INVESTIGADORES
VILLALBA Ricardo
capítulos de libros
Título:
Climatic and human influences on fire regimes in temperate forest ecosystems in North and South America
Autor/es:
ALABACK, P.; VEBLEN, T.T.; WHITLOCK, C.; LARA, A.,; KITZBERGER, T.; VILLALBA, R.
Libro:
How Landscapes Change
Editorial:
Springer - Verlag
Referencias:
Lugar: Berlín; Año: 2003; p. 49 - 88
Resumen:
Fire plays an integral role in regulating ecosystem structure and processes including biodiversity, nutrient cycling, ecosystem structure, resiliency, stability, and carbon flow. These effects of fire on ecosystems are extremely sensitive to all components of the disturbance regime (frequency, intensity, scale, predictability).
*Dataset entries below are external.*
Lemma getAllCompanies_shows_only_the_listed_paths_witness :
  member (Store.project acmeCorp) "email" = JUndefined.
Proof.
  apply (getAllCompanies_shows_only_the_listed_paths ∅ sampleStore
           (map Store.project sampleStore) (Store.project acmeCorp) "email").
  - vm_compute. reflexivity.
  - apply elem_of_cons. left. reflexivity.
  - apply (bool_decide_unpack _). vm_compute. reflexivity.
Defined.

(** ** Search *)

(** X14. The search reads [isActive] as true only when it is the text
    [true]: for any other text ([false], but also [1], [yes] or [TRUE])
    it asks for the records that are not active. *)
Theorem searchCompanies_isActive_is_true_only_as_the_text_true
    (s : string) (st : Store.t) :
  Controller.searchCompanies (activeQuery s) st =
    Some (Controller.found (List.filter (activeIs (String.eqb s "true")) st)).
Proof.
  unfold Controller.searchCompanies, Controller.buildFilters, activeQuery, get.
  rewrite lookup_singleton_eq, !lookup_singleton_ne by done.
  cbn [default Controller.given Controller.givenAs Controller.givenActive
       mbind option_bind].
  unfold Store.findMany. cbn [Store.f_name Store.f_location Store.compile
                              mbind option_bind].
  do 2 f_equal. apply filter_eq. intros c.
  unfold Store.matchesFilters, activeIs. cbn. by rewrite !andb_true_r.
Qed.

(** ** Suggestions *)

(** X15. A suggestion query with an empty text is not refused: the empty
    pattern matches every value, so the answer lists every name, every
    industry and every location of the store, each once. *)
Theorem searchSuggestion_empty_text_lists_every_value
    (query : JsObject) (st : Store.t) :
  get query "q" = JStr "" ->
  exists vals : list string,
    Controller.searchSuggestion query st = Some (suggestionBody vals) /\
    NoDup vals /\
    forall v : string, v ∈ vals <-> exists c : Company.t, c ∈ st /\ v ∈ fieldValues c.
Proof.
  intros Hq.
  destruct (searchSuggestion_regex query st "" REps Hq eq_refl) as (vals & E & Hnd & Hv).
  exists vals. split; [done|]. split; [done|].
  intros v. rewrite Hv. split.
  - intros (c & Hc & Hin & _). eauto.
  - intros (c & Hc & Hin). exists c. split; [done|]. split; [done|].
    apply test_spec. exists [], [], (chars v). split; [done|]. constructor.
Qed.

Lemma searchSuggestion_empty_text_lists_every_value_witness :
  exists vals : list string,
    Controller.searchSuggestion emptyQuery sampleStore = Some (suggestionBody vals) /\
    NoDup vals /\
    forall v : string,
      v ∈ vals <-> exists c : Company.t, c ∈ sampleStore /\ v ∈ fieldValues c.
Proof.
  apply (searchSuggestion_empty_text_lists_every_value emptyQuery sampleStore).
  reflexivity.
Defined.

(** ** The model's virtuals and methods *)

(** X16. The employee range of a record goes by strict upper bounds: a count
    below 10 (other than 0) is in [1-10], one from 10 to 49 in [11-50],
    one from 50 to 199 in [51-200], one from 200 to 999 in [201-1000]
    and one of 1000 or more in [1000+], so that 10, 50 and 200 fall in the
    range above the one whose label names them; a count of 0 reads as not
    specified.  The virtual and the method agree. *)
Theorem getEmployeeRange_goes_by_strict_upper_bounds (c : Company.t) (n : Z) :
  Company.employees c = Some n ->
  (Company.getEmployeeRange c = "Not specified" <-> n = 0) /\
  (Company.getEmployeeRange c = "1-10" <-> n <> 0 /\ n < 10) /\
  (Company.getEmployeeRange c = "11-50" <-> 10 <= n < 50) /\
  (Company.getEmployeeRange c = "51-200" <-> 50 <= n < 200) /\
  (Company.getEmployeeRange c = "201-1000" <-> 200 <= n < 1000) /\
  (Company.getEmployeeRange c = "1000+" <-> 1000 <= n) /\
  Company.employeeRange c = Company.getEmployeeRange c.
Proof.
  intros E. unfold Company.getEmployeeRange, Company.employeeRange,
    Company.employeeRangeOf, Company.noNumber. rewrite E.
  change (default 0 (Some n)) with n.
  destruct (Z.eqb_spec n 0) as [->|H0];
    [|destruct (Z.ltb_spec n 10);
      [|destruct (Z.ltb_spec n 50);
        [|destruct (Z.ltb_spec n 200);
          [|destruct (Z.ltb_spec n 1000)]]]];
    repeat split; intros; first [done|lia].
Qed.

Lemma getEmployeeRange_goes_by_strict_upper_bounds_witness :
  (Company.getEmployeeRange acmeCorp = "Not specified" <-> 120 = 0) /\
  (Company.getEmployeeRange acmeCorp = "1-10" <-> 120 <> 0 /\ 120 < 10) /\
  (Company.getEmployeeRange acmeCorp = "11-50" <-> 10 <= 120 < 50) /\
  (Company.getEmployeeRange acmeCorp = "51-200" <-> 50 <= 120 < 200) /\
  (Company.getEmployeeRange acmeCorp = "201-1000" <-> 200 <= 120 < 1000) /\
  (Company.getEmployeeRange acmeCorp = "1000+" <-> 1000 <= 120) /\
  Company.employeeRange acmeCorp = Company.getEmployeeRange acmeCorp.
Proof.
  apply (getEmployeeRange_goes_by_strict_upper_bounds acmeCorp 120).
  reflexivity.
Defined.

Lemma member_deleteKey (key k : string) (l : list (string * JsVal)) :
  member (JObj (Company.deleteKey key l)) k =
    if String.eqb k key then JUndefined else member (JObj l) k.
Proof.
  unfold member, Company.deleteKey.
  induction l as [|[k' v] l IH]; cbn [find].
  - rewrite filter_nil. cbn. by destruct (String.eqb k key).
  - rewrite filter_cons. cbn [fst snd].
    destruct (decide (k' <> key)) as [Hne|Heq].
    + cbn [find fst]. destruct (String.eqb_spec k' k) as [->|Hk]; [|exact IH].
      apply String.eqb_neq in Hne. by rewrite Hne.
    + apply dec_stable in Heq. subst k'.
      destruct (String.eqb_spec key k) as [->|Hk].
      * rewrite String.eqb_refl in IH |- *. exact IH.
      * rewrite IH. done.
Qed.

(** X17. The public profile of a record is its object without [email] and
    [revenue]: the two read as undefined, and every other member,
    virtuals included, reads as in the object. *)
Theorem getPublicProfile_hides_email_and_revenue (env : Env) (c : Company.t) :
  member (JObj (Company.getPublicProfile env c)) "email" = JUndefined /\
  member (JObj (Company.getPublicProfile env c)) "revenue" = JUndefined /\
  forall k : string,
    k <> "email" -> k <> "revenue" ->
    member (JObj (Company.getPublicProfile env c)) k =
    member (JObj (Company.toObject env c)) k.
Proof.
  unfold Company.getPublicProfile. split; [|split].
  - by rewrite !member_deleteKey.
  - by rewrite !member_deleteKey.
  - intros k H1%String.eqb_neq H2%String.eqb_neq.
    by rewrite !member_deleteKey, H1, H2.
Qed.

(** ** The envelope classes as JSON *)

(** X18. What the two envelope classes write as JSON reads back member by
    member: a response gives its [success], [statusCode], [message],
    [data], [timestamp] and [path], an error the same with [errors] in
    place of [data] and a [success] that is false whatever its status
    code; a member that was not given is left out, and the stack and the
    operational mark of an error are never written.  Both are envelopes. *)
Theorem toJSON_reads_back (r : ApiResponse.t) (e : ApiError.t) :
  (member (ApiResponse.toJSON r) "success" = JBool (ApiResponse.success r) /\
   member (ApiResponse.toJSON r) "statusCode" = JNum (ApiResponse.statusCode r) /\
   member (ApiResponse.toJSON r) "message" = JStr (ApiResponse.message r) /\
   member (ApiResponse.toJSON r) "data" = ApiResponse.data r /\
   member (ApiResponse.toJSON r) "timestamp" = JStr (ApiResponse.timestamp r) /\
   member (ApiResponse.toJSON r) "path" = ApiResponse.optStr (ApiResponse.path r) /\
   isEnvelope (ApiResponse.toJSON r) = true) /\
  (member (ApiError.toJSON e) "success" = JBool false /\
   member (ApiError.toJSON e) "statusCode" = JNum (ApiError.statusCode e) /\
   member (ApiError.toJSON e) "message" = JStr (ApiError.message e) /\
   member (ApiError.toJSON e) "errors" = ApiError.optStrings (ApiError.errors e) /\
   member (ApiError.toJSON e) "timestamp" = JStr (ApiError.timestamp e) /\
   member (ApiError.toJSON e) "path" = ApiResponse.optStr (ApiError.path e) /\
   member (ApiError.toJSON e) "stack" = JUndefined /\
   member (ApiError.toJSON e) "isOperational" = JUndefined /\
   isEnvelope (ApiError.toJSON e) = true).
Proof.
  split.
  - destruct r as [s c m d t [p|]]; destruct d; repeat split; try by vm_compute.
    all: cbn; by rewrite forallb_forall.
  - destruct e as [c m [errs|] t [p|] o st]; repeat split; try by vm_compute.
    all: unfold isEnvelope; cbn; induction errs; by cbn.
Qed.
To properly evaluate the impact of human activities on fire – both now and in the future – it is critical that we have an accurate baseline of past fire occurrences. In particular, we need to understand the natural role of fire in ecosystems across a range of scales from stands or sites to broad regions. In addition, we need to understand the controls that govern fire regimes across landscapes, so that we can better understand both how natural systems worked in the past and how fire regimes might be changed in the future. There is a clear need for a broader view of fire on a larger scale in order to place the complex interactions between localized and regional human activities and climatic controls in proper perspective. In forests this becomes an even more challenging task because trees integrate the cumulative effects of both natural processes and human activities over time scales of years and decades to centuries. To understand climatic controls and their broad-scale effects on vegetation, even larger time scales (millennial) are required.